* [Required work]: Check every line below for the word "first" and copy each one that has it.

(Collected data)

(* ===== verification/Netlink.v ===== *)
(** The detection of interfaces: nic/iface_mgr_linux.cpp.

    The kernel is asked over a netlink socket for its links and its addresses
    and answers with datagrams of messages, whose structures are read where
    they lie.  A pointer into a message is the rest of the message it points
    to, so a read behind the message is undefined ([Crash]). *)
From stdpp Require Import base list numbers option strings.
From Stdlib Require Import ZArith Lia.
From S2P Require Import Prelude Buffer HwAddr Address Options Pkt Nic.

(** ** Structures and macros of the kernel headers; the host is little-endian *)
Definition bytes16_le (v : Z) : list Z := [u8 v; u8 (Z.shiftr v 8)].
Definition bytes32_le (v : Z) : list Z := [u8 v; u8 (Z.shiftr v 8); u8 (Z.shiftr v 16); u8 (Z.shiftr v 24)].
Definition get16 (p : list Z) (off : Z) : result Z := a ← zget p off; b ← zget p (off + 1); Ok (a + 2^8 * b).
Definition get32 (p : list Z) (off : Z) : result Z := a ← get16 p off; b ← get16 p (off + 2); Ok (a + 2^16 * b).

Definition ALIGN (len : Z) : Z := Z.land (len + 3) (Z.lnot 3).

(** [nlmsghdr]: length, type, flags, sequence number, port. *)
Definition NLMSG_HDRLEN : Z := 16.
Definition NLMSG_LENGTH (len : Z) : Z := len + NLMSG_HDRLEN.
Definition nlmsg_len (h : list Z) : result Z := get32 h 0.
Definition nlmsg_type (h : list Z) : result Z := get16 h 4.
Definition nlmsg_seq (h : list Z) : result Z := get32 h 8.
Definition nlmsg_pid (h : list Z) : result Z := get32 h 12.
Definition NLMSG_DATA (h : list Z) : list Z := drop 16 h.
Definition NLMSG_OK (h : list Z) (len : Z) : result bool :=
  if len <? NLMSG_HDRLEN then Ok false else l ← nlmsg_len h; Ok ((NLMSG_HDRLEN <=? l) && (l <=? len)).
Definition NLMSG_NEXT (h : list Z) (len : Z) : result (list Z * Z) :=
  l ← nlmsg_len h; Ok (drop (Z.to_nat (ALIGN l)) h, len - ALIGN l).

Definition NLMSG_ERROR : Z := 2.
Definition NLMSG_DONE : Z := 3.

(** [rtattr]: length and type, then the payload. *)
Definition rta_len (rta : list Z) : result Z := get16 rta 0.
Definition rta_type (rta : list Z) : result Z := get16 rta 2.
Definition RTA_DATA (rta : list Z) : list Z := drop 4 rta.
Definition RTA_OK (rta : list Z) (len : Z) : result bool :=
  if len <? 4 then Ok false else l ← rta_len rta; Ok ((4 <=? l) && (l <=? len)).
Definition RTA_NEXT (rta : list Z) (len : Z) : result (list Z * Z) :=
  l ← rta_len rta; Ok (drop (Z.to_nat (ALIGN l)) rta, len - ALIGN l).

Definition IFLA_ADDRESS : nat := 1.
Definition IFLA_IFNAME : nat := 3.
Definition IFA_ADDRESS : nat := 1.
Definition IFA_LOCAL : nat := 2.
Definition RTM_GETLINK : Z := 18.
Definition RTM_GETADDR : Z := 22.
Definition AF_UNSPEC : Z := 0.
Definition AF_PACKET : Z := 17.
Definition AF_NETLINK : Z := 16.
Definition NLM_F : Z := 0x301. (** [NLM_F_ROOT | NLM_F_MATCH | NLM_F_REQUEST] *)
Definition EINTR : Z := 4.
Definition RCVBUF_SIZE : Z := 32768.

(** What [recvmsg] gives: an error, or a datagram and the port it is from. *)
Inductive reply : Type := RecvError (errno : Z) | Received (nl_pid : Z) (data : list Z).

(** The results of the system calls, and the datagrams that a request makes
    the kernel send. *)
Record NlSystem := MkNlSystem {
  nl_socket : Z; nl_fcntl : Z; nl_sndbuf : Z; nl_rcvbuf : Z; nl_bind : Z; nl_getsockname : Z;
  nl_addr_len : Z; nl_local_family : Z; nl_local_pid : Z; nl_sendto : list Z -> Z; nl_answers : list Z -> list reply }.

(** [inbox]: the datagrams that wait at the socket. *)
Record Netlink := MkNetlink { fd_ : Z; local_pid : Z; seq_ : Z; dump_ : Z; inbox : list reply }.
#[global] Instance Netlink_eta : Eta Netlink := fun nl =>
  MkNetlink (fd_ nl) (local_pid nl) (seq_ nl) (dump_ nl) (inbox nl).

(** The table of attributes: pointers into the message, or null. *)
Abbreviation RTattribVec := (list (option (list Z))) (only parsing).

Module Nl.
Section Nl.
Variable sys : NlSystem.
(** The constant of linux/if_link.h, which grows with its version. *)
Variable IFLA_MAX : nat.

Definition make : Netlink := MkNetlink (-1) 0 0 0 [].

(** The socket is left in [fd_] when something fails. *)
Definition rtnl_open_socket (nl : Netlink) : Netlink * result unit :=
  let nl := nl <| fd_ := nl_socket sys |> in
  if fd_ nl <? 0 then (nl, Throw Unexpected)
  else if nl_fcntl sys <? 0 then (nl, Throw Unexpected)
  else if nl_sndbuf sys <? 0 then (nl, Throw Unexpected)
  else if nl_rcvbuf sys <? 0 then (nl, Throw Unexpected)
  else if nl_bind sys <? 0 then (nl, Throw Unexpected)
  else if nl_getsockname sys <? 0 then (nl, Throw Unexpected)
  else let nl := nl <| local_pid := nl_local_pid sys |> in
  if negb (nl_addr_len sys =? 12) || negb (nl_local_family sys =? AF_NETLINK) then (nl, Throw Unexpected)
  else (nl, Ok tt).

(** The descriptors that are closed. *)
Definition rtnl_close_socket (nl : Netlink) : list Z := if fd_ nl =? -1 then [] else [fd_ nl].

(** The request: a header and the family, padded. *)
Definition request (family type seq : Z) : list Z :=
  bytes32_le 20 ++ bytes16_le type ++ bytes16_le NLM_F ++ bytes32_le seq ++ bytes32_le 0 ++ [family; 0; 0; 0].

Definition rtnl_send_request (family type : Z) (nl : Netlink) : result Netlink :=
  let nl := nl <| seq_ := u32 (seq_ nl + 1) |> in
  let nl := nl <| dump_ := seq_ nl |> in
  let req := request family type (seq_ nl) in
  throw_if (nl_sendto sys req <? 0) Unexpected;;
  Ok (nl <| inbox := inbox nl ++ nl_answers sys req |>).

(** The stored messages with a copy of one more. *)
Definition rtnl_store_reply (storage : list (list Z)) (msg : list Z) : result (list (list Z)) :=
  l ← nlmsg_len msg; copy ← slice msg 0 l; Ok (storage ++ [copy]).

(** The messages of one datagram: whether the last of all was among them, what
    is left of the datagram, and the messages stored. *)
Fixpoint messages_loop (fuel : nat) (nl : Netlink) (from : Z) (header : list Z) (status : Z) (info : list (list Z))
    : result (bool * Z * list (list Z)) :=
  match fuel with
  | O => NoFuel
  | S fuel =>
      ok ← NLMSG_OK header status;
      if negb ok then Ok (false, status, info)
      else
        pid ← nlmsg_pid header; seq ← nlmsg_seq header;
        if negb (from =? 0) || negb (pid =? local_pid nl) || negb (seq =? dump_ nl) then
          '(header, status) ← NLMSG_NEXT header status; messages_loop fuel nl from header status info
        else
          type ← nlmsg_type header;
          if type =? NLMSG_DONE then Ok (true, status, info)
          else if type =? NLMSG_ERROR then Throw Unexpected
          else
            info ← rtnl_store_reply info header;
            '(header, status) ← NLMSG_NEXT header status; messages_loop fuel nl from header status info
  end.

(** One datagram after the other until the last message; without one it waits
    for ever ([NoFuel]). *)
Fixpoint process_loop (nl : Netlink) (inbox : list reply) (info : list (list Z)) : result (list (list Z) * list reply) :=
  match inbox with
  | [] => NoFuel
  | RecvError errno :: inbox => if errno =? EINTR then process_loop nl inbox info else Throw Unexpected
  | Received from data :: inbox =>
      let buf := take (Z.to_nat RCVBUF_SIZE) data in
      throw_if (zlen buf =? 0) Unexpected;;
      '(done, status, info) ← messages_loop (S (length buf)) nl from buf (zlen buf) info;
      if done : bool then Ok (info, inbox)
      else
        throw_if (RCVBUF_SIZE <? zlen data) Unexpected;; (** [MSG_TRUNC] *)
        throw_if (negb (status =? 0)) Unexpected;;
        process_loop nl inbox info
  end.
Definition rtnl_process_reply (nl : Netlink) : result (list (list Z) * Netlink) :=
  '(info, rest) ← process_loop nl (inbox nl) []; Ok (info, nl <| inbox := rest |>).

Fixpoint rtattr_loop (fuel : nat) (table : RTattribVec) (rta : list Z) (len : Z) : result (RTattribVec * Z) :=
  match fuel with
  | O => NoFuel
  | S fuel =>
      ok ← RTA_OK rta len;
      if negb ok then Ok (table, len)
      else
        type ← rta_type rta;
        let table := if type <? zlen table then <[Z.to_nat type := Some rta]> table else table in
        '(rta, len) ← RTA_NEXT rta len; rtattr_loop fuel table rta len
  end.
Definition parse_rtattr (rta : list Z) (len : Z) : result RTattribVec :=
  '(table, len) ← rtattr_loop (S (length rta)) (replicate (S IFLA_MAX) None) rta len;
  throw_if (negb (len =? 0)) Unexpected;; Ok table.

(** [table[i]], dereferenced. *)
Definition attribute (table : RTattribVec) (i : nat) : result (list Z) :=
  match table !! i with Some (Some rta) => Ok rta | _ => Crash end.

(** [ifaddrmsg]: family, prefix length, flags, scope and index, 8 bytes. *)
Definition ipaddrs_get (iface : Iface) (addr_info : list (list Z)) : result Iface :=
  foldM (fun iface msg =>
    let ifa := NLMSG_DATA msg in
    index ← get32 ifa 4;
    if negb (index =? If.getIndex iface) then Ok iface
    else
      family ← zget ifa 0;
      if negb (family =? IOAddr.AF_INET) then Ok iface
      else
        l ← nlmsg_len msg;
        rta_tb ← parse_rtattr (drop 8 ifa) (s32 (l - NLMSG_LENGTH 8));
        let rta_tb := match rta_tb !! IFA_LOCAL with
          | Some (Some _) => rta_tb
          | _ => <[IFA_LOCAL := default None (rta_tb !! IFA_ADDRESS)]> rta_tb end in
        let rta_tb := match rta_tb !! IFA_ADDRESS with
          | Some (Some _) => rta_tb
          | _ => <[IFA_ADDRESS := default None (rta_tb !! IFA_LOCAL)]> rta_tb end in
        rta ← attribute rta_tb IFLA_ADDRESS;
        addr ← slice (RTA_DATA rta) 0 4;
        a ← IOAddr.fromBytes family addr;
        If.addAddress a iface) iface addr_info.

(** [ifinfomsg]: family, type, index, flags and change mask, 16 bytes. *)
Definition detect_iface (addr_info : list (list Z)) (msg : list Z) : result Iface :=
  let interface_info := NLMSG_DATA msg in
  l ← nlmsg_len msg;
  attribs_table ← parse_rtattr (drop 16 interface_info) (s32 (l - NLMSG_LENGTH 16));
  rta ← attribute attribs_table IFLA_IFNAME;
  iface_name ← c_string (RTA_DATA rta);
  ifi_index ← get32 interface_info 4;
  ifi_type ← get16 interface_info 2;
  ifi_flags ← get32 interface_info 8;
  let iface := (If.make (string_of iface_name) (s32 ifi_index)) <| hardware_type_ := ifi_type |> <| if_flags_ := ifi_flags |> in
  iface ← match attribs_table !! IFLA_ADDRESS with
    | Some (Some rta) => l ← rta_len rta; mac ← slice (RTA_DATA rta) 0 (l - 4); If.setMac mac iface
    | _ => Ok iface
    end;
  ipaddrs_get iface addr_info.

(** The descriptors closed by the destructor of [nl], and the manager. *)
Definition detectIfaces (m : IfaceMgr) : list Z * result IfaceMgr :=
  let '(nl, opened) := rtnl_open_socket make in
  (rtnl_close_socket nl,
   opened;;
   nl ← rtnl_send_request AF_PACKET RTM_GETLINK nl;
   '(link_info, nl) ← rtnl_process_reply nl;
   nl ← rtnl_send_request AF_UNSPEC RTM_GETADDR nl;
   '(addr_info, _) ← rtnl_process_reply nl;
   foldM (fun m msg => i ← detect_iface addr_info msg; Ok (Mgr.addInterface i m)) m link_info).

(** The constructor of [IfaceMgr]. *)
Definition IfaceMgr_make (inet : PktFilter) : list Z * result IfaceMgr :=
  let '(closed, r) := detectIfaces (MkIfaceMgr [] inet) in (closed, try_std r (fun _ => Throw IfaceDetectError)).
End Nl.

Definition setMatchingPacketFilter (inet : PktFilter) (direct_response_desired : bool) (m : IfaceMgr) : result IfaceMgr :=
  if direct_response_desired then Ok m else Mgr.setPacketFilter (Some inet) m.

(** Whether the socket was opened, and the manager. *)
Definition openMulticastSocket (i : Iface) (a : IOAddress) (port : Z) (handler : bool) (m : IfaceMgr) : result (bool * IfaceMgr) :=
  match Mgr.openSocket (if_name_ i) a port (If.isMulticast i) false m with
  | Ok (_, m) => Ok (true, m)
  | Throw e => if is_kea e then Mgr.report handler;; Ok (false, m) else Throw e
  | Crash => Crash
  | NoFuel => NoFuel
  end.
End Nl.
Lemma messages_loop_safe nl from fuel : forall h len info, pointing h len -> len <= RCVBUF_SIZE -> (length h < fuel)%nat -> Forall self_sized info ->
  returns (fun r => Forall self_sized r.2) (Nl.messages_loop fuel nl from h len info).
Proof.
  induction fuel as [|fuel IH]; intros h len info Hp Hsz Hf Hi; [lia|]. cbn [Nl.messages_loop].
  unfold NLMSG_OK, NLMSG_HDRLEN. destruct (Z.ltb_spec len 16) as [|H16]; [by cbn|].
  assert (len = zlen h) as El by (destruct Hp as [?|[-> ?]]; [done|lia]).
  destruct (get32_inside h 0) as (l & Hl); [lia..|]. change (get32 h 0) with (nlmsg_len h) in Hl. rewrite Hl, bind_Ok, bind_Ok.
  destruct (Z.leb_spec 16 l) as [Hl16|]; [|by cbn]. destruct (Z.leb_spec l len) as [Hll|]; [|by cbn]. cbn [andb negb].
  destruct (get32_inside h 12) as (pid & Epid); [lia..|]. destruct (get32_inside h 8) as (seq & Eseq); [lia..|].
  destruct (get16_inside h 4) as (type & Etype); [lia..|].
  unfold nlmsg_pid, nlmsg_seq, nlmsg_type. rewrite Epid, bind_Ok, Eseq, bind_Ok.
  destruct (pointing_next h len l Hp ltac:(lia)) as [Hp' Hlt]. pose proof (ALIGN_bound l).
  assert (forall info, Forall self_sized info -> returns (fun r => Forall self_sized r.2)
    ('(header, status) ← NLMSG_NEXT h len; Nl.messages_loop fuel nl from header status info)) as Hnext.
  { intros info' Hi'. unfold NLMSG_NEXT. rewrite Hl, !bind_Ok. apply IH; [done|lia|lia|done]. }
  destruct (_ || _); [by apply Hnext|]. rewrite Etype, bind_Ok. destruct (type =? NLMSG_DONE); [by cbn|]. destruct (type =? NLMSG_ERROR); [by cbn|].
  unfold Nl.rtnl_store_reply. rewrite Hl, bind_Ok, slice_ok by lia. rewrite !bind_Ok, drop_0. apply Hnext.
  apply Forall_snoc; [done|]. assert (zlen (take (Z.to_nat l) h) = l) as E by (unfold zlen in *; rewrite length_take; lia).
  split; [|lia]. by rewrite len_take, Hl, E by lia.
Qed.

Lemma process_loop_safe nl rs : forall info, Forall self_sized info ->
  match Nl.process_loop nl rs info with NoFuel => True | r => returns (fun r => Forall self_sized r.1) r end.
Proof.
  induction rs as [|r rs IH]; intros info Hi; [done|]. cbn [Nl.process_loop]. destruct r as [errno|from data].
  { destruct (errno =? EINTR); [by apply IH|done]. }
  set (buf := take _ data). destruct (zlen buf =? 0); [done|]. cbn [throw_if]. rewrite bind_Ok.
  assert (zlen buf <= RCVBUF_SIZE) as Hb by (unfold buf, zlen, RCVBUF_SIZE; rewrite length_take; lia).
  pose proof (messages_loop_safe nl from (S (length buf)) buf (zlen buf) info (or_introl eq_refl) Hb ltac:(lia) Hi) as H.
  destruct (Nl.messages_loop _ _ _ _ _ _) as [[[fin status] info']|e| |]; [|by rewrite H|done|done]. rewrite bind_Ok. cbn [snd returns] in H.
  destruct fin; [done|]. destruct (RCVBUF_SIZE <? zlen data); [done|]. cbn [throw_if]. rewrite bind_Ok.
  destruct (negb (status =? 0)); [done|]. cbn [throw_if]. rewrite bind_Ok. by apply IH.
Qed.

Lemma rtattr_loop_safe fuel : forall table rta len, pointing rta len -> (length rta < fuel)%nat ->
  returns (fun r => length r.1 = length table) (Nl.rtattr_loop fuel table rta len).
Proof.
  induction fuel as [|fuel IH]; intros table rta len Hp Hf; [lia|]. cbn [Nl.rtattr_loop]. unfold RTA_OK.
  destruct (Z.ltb_spec len 4); [by cbn|]. assert (len = zlen rta) as El by (destruct Hp as [?|[-> ?]]; [done|lia]).
  destruct (get16_inside rta 0) as (l & Hl); [lia..|]. destruct (get16_inside rta 2) as (t & Ht); [lia..|].
  unfold rta_type, RTA_NEXT, rta_len. rewrite Hl, !bind_Ok. destruct (Z.leb_spec 4 l); [|by cbn]. destruct (Z.leb_spec l len); [|by cbn]. cbn [andb negb].
  rewrite Ht, bind_Ok. destruct (pointing_next rta len l Hp ltac:(lia)) as [Hp' Hlt].
  set (table1 := if t <? zlen table then _ else _). assert (length table1 = length table) as Hlen by (unfold table1; destruct (t <? zlen table); [apply length_insert|done]).
  pose proof (IH table1 _ _ Hp' ltac:(lia)) as H'. rewrite <- Hlen. exact H'.
Qed.
(* ===== verification/Subnet.v ===== *)
(** Subnets and their selection: [Subnet] of dhcp++/subnet.cpp, the
    [SubnetSelector] and the [SubnetMgr] of server/subnet_mgr.cpp. *)
From stdpp Require Import base list numbers option strings gmap.
From Stdlib Require Import ZArith Lia.
From S2P Require Import Prelude Buffer Address Options Pkt Nic.

Inductive HostResvMode : Set := HR_DISABLED | HR_OUT_OF_POOL | HR_ALL.

Record Subnet := MkSubnet {
  sid_ : Z; pools_ : list Pool; prefix_ : IOAddress; prefix_len_ : Z;
  t1_ : Triplet; t2_ : Triplet; valid_ : Triplet; last_allocated_ia_ : IOAddress;
  siface_ : string; relay_ : IOAddress;
  black_list_ : gset string; white_list_ : gset string;
  host_reservation_mode_ : HostResvMode;
  siaddr4_ : IOAddress; match_client_id_ : bool; opt_data_ : coll }.

#[global] Instance Subnet_eta : Eta Subnet := fun s =>
  MkSubnet (sid_ s) (pools_ s) (prefix_ s) (prefix_len_ s) (t1_ s) (t2_ s) (valid_ s)
    (last_allocated_ia_ s) (siface_ s) (relay_ s) (black_list_ s) (white_list_ s)
    (host_reservation_mode_ s) (siaddr4_ s) (match_client_id_ s) (opt_data_ s).

Module Sub.

(** The public constructor, through the delegating private one. *)
Definition make (prefix : IOAddress) (len : Z) (t1 t2 valid_lifetime : Triplet) (id : Z) : result Subnet :=
  last ← lastAddrInNetwork prefix len;
  assert_ (IOAddr.isV4 prefix && (len <=? 32));;
  throw_if (negb (IOAddr.isV4 prefix)) BadValue;;
  Ok (MkSubnet id [] prefix len t1 t2 valid_lifetime last "" IOAddr.IPV4_ZERO_ADDRESS
        ∅ ∅ HR_ALL IOAddr.IPV4_ZERO_ADDRESS true []).

Definition inRange (s : Subnet) (addr : IOAddress) : result bool :=
  first ← firstAddrInNetwork (prefix_ s) (prefix_len_ s);
  last ← lastAddrInNetwork (prefix_ s) (prefix_len_ s);
  le ← IOAddr.smallerEqual first addr;
  if (le : bool) then IOAddr.smallerEqual addr last else Ok false.

(** The loops look for a common element. *)
Definition clientSupported (s : Subnet) (classes : gset string) : bool :=
  if negb (bool_decide (white_list_ s = ∅)) then
    existsb (fun c => bool_decide (c ∈ classes)) (elements (white_list_ s))
  else if negb (bool_decide (black_list_ s = ∅)) then
    negb (existsb (fun c => bool_decide (c ∈ classes)) (elements (black_list_ s)))
  else true.

Definition allowClientClass (c : string) (s : Subnet) : Subnet := s <| white_list_ := {[c]} ∪ white_list_ s |>.
Definition denyClientClass (c : string) (s : Subnet) : Subnet := s <| black_list_ := {[c]} ∪ black_list_ s |>.

Definition setLastAllocated (a : IOAddress) (s : Subnet) : Subnet := s <| last_allocated_ia_ := a |>.
Definition setRelayInfo (a : IOAddress) (s : Subnet) : Subnet := s <| relay_ := a |>.
Definition setIface (n : string) (s : Subnet) : Subnet := s <| siface_ := n |>.
Definition setSiaddr (a : IOAddress) (s : Subnet) : result Subnet :=
  throw_if (negb (IOAddr.isV4 a)) BadValue;; Ok (s <| siaddr4_ := a |>).

(** [sumPoolCapacity]: saturates at the maximum of [uint64_t]. *)
Fixpoint sumPoolCapacity (sum : Z) (pools : list Pool) : Z :=
  match pools with
  | [] => sum
  | p :: pools =>
      if (2^64 - 1) - sum <? capacity_ p then 2^64 - 1 else sumPoolCapacity (sum + capacity_ p) pools
  end.
Definition getPoolCapacity (s : Subnet) : Z := sumPoolCapacity 0 (pools_ s).

Fixpoint getPool_loop (anypool : bool) (hint : IOAddress) (candidate : option Pool) (pools : list Pool)
    : result (option Pool) :=
  match pools with
  | [] => Ok candidate
  | p :: pools =>
      let candidate := if anypool && bool_decide (candidate = None) then Some p else candidate in
      r ← PoolOps.inRange p hint;
      if (r : bool) then Ok (Some p) else getPool_loop anypool hint candidate pools
  end.
Definition getPool (hint : IOAddress) (anypool : bool) (s : Subnet) : result (option Pool) :=
  getPool_loop anypool hint None (pools_ s).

* [Answer for this exercise]:
  first ← firstAddrInNetwork (prefix_ s) (prefix_len_ s);
  le ← IOAddr.smallerEqual first addr;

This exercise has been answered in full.